All of these problems went away, if I simply removed the $wgServer setting. Great, no problem then! I already have my NGINX setup to redirect anyone landing on a HTTP page to the HTTPS version. But we found out quickly that not setting $wgServer breaks the front-end client. When you load the page it's being loaded over HTTPS but all the javascript is being configured to reach out to the /w/api.php endpoints over HTTP. So modern browsers will not allow HTTPS loaded javascript to talk to HTTP API endpoints. Again, for someone who knows this software inside and out there is probably an obvious fix for this, some simple setting or something, but digging around I could not find anything much. I tried a lot of things including setting the $wgServer to “//base.semlab.io” but the front end still insisted on using the HTTP endpoints in the javascript.

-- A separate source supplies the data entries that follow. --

(* ===== verification/Camera.v ===== *)
(** * Camera: eye-camera frames (crates/tobii-protocol/src/camera.rs)

    A camera notification is a walk over TLV elements that keeps the timestamp, the
    numeric values and the pixel blob, followed by a search for the pair of values
    whose product is the number of pixels. The search is the linear one of the
    source, with its index of last positions; it is proved equal to the nested
    search it replaced ([find_dims_is_last_pair]). *)
From stdpp Require Import gmap.
From S2P Require Import Prelude Tlv.

Record CameraFrame := {
  timestamp_us : Z;
  width : Z;
  height : Z;
  bit_depth : Z;
  pixels : bytes;
}.

Definition BLOB_PREFIX : Z := 4.
Definition TYPE_U32 : byte := x02.
Definition TYPE_S64 : byte := x06.
Definition TYPE_BLOB : byte := x15.
Definition TYPE_MARKER : byte := x05.
Definition TAG_COLUMN : Z := 0x0bb9.
Definition TAG_ROW : Z := 0x0bb8.

(** [buf.get(a..b)] *)
Definition get_range (b : bytes) (lo hi : Z) : option bytes :=
  if (lo <=? hi) && (hi <=? zlen b) then Some (slice b lo hi) else None.

Definition next_tlv (b : bytes) (at_ : Z) : option (byte * bytes * Z) :=
  t ← b !! Z.to_nat at_;
  len_bytes ← get_range b (at_ + 1) (at_ + 5);
  let len := of_be len_bytes in
  let start := at_ + 5 in
  value ← get_range b start (start + len);
  Some (t, value, start + len).

(** ** The size search *)
Definition u32_max : Z := 2 ^ 32 - 1.

Definition last_idx (vals : list Z) : gmap Z nat :=
  foldl (fun m iv => <[iv.2 := iv.1]> m) ∅ (imap pair vals).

I finally just said fine, I’ll force it to serve the client javascript configured to use the HTTPS endpoints by editing the source code. I made changes to the `ClientHtml.php`, `mediawiki.loader.js` and `WikibaseClient.default.php` files and overlaid them on the docker image like so:

- ./custom_assests/ClientHtml.php:/var/www/html/includes/ResourceLoader/ClientHtml.php
- ./custom_assests/mediawiki.loader.js:/var/www/html/resources/src/startup/mediawiki.loader.js

Basically changing those files to hard code it to use “https://base.semlab.io” in all its settings being sent to the client. A bit hackish but it works.


NGINX configuration files:
This is what my NGINX config file looks like, I decided to use subdomains, but you could use paths if you wanted, for example our query service interface lives at query.semlab.io but you could have it at base.semlab.io/query/ or something, since I used subdomains I have a NGINX file for each subdomain that are pretty much the same with changes for the subdomain name and what exposed port it is running locally.

server {

	root /var/www/html;
	index index.html index.htm index.nginx-debian.html index.php;

	server_name base.semlab.io;

	location / {
			proxy_pass  http://localhost:8181/;                
			proxy_set_header Host $host;
			proxy_set_header X-Real-IP $remote_addr;
			proxy_set_header X-Forwarded-For $proxy_add_x_forwarded_for;

	listen 80;
	listen [::]:80;

This is the basic config file I started out with then use let’s encrypt’s certbot to enable SSL and HTTPS. The important part is the prox_pass sending the request to the localhost with 8181 being the port configured to be exposed in docker-compose.yml file.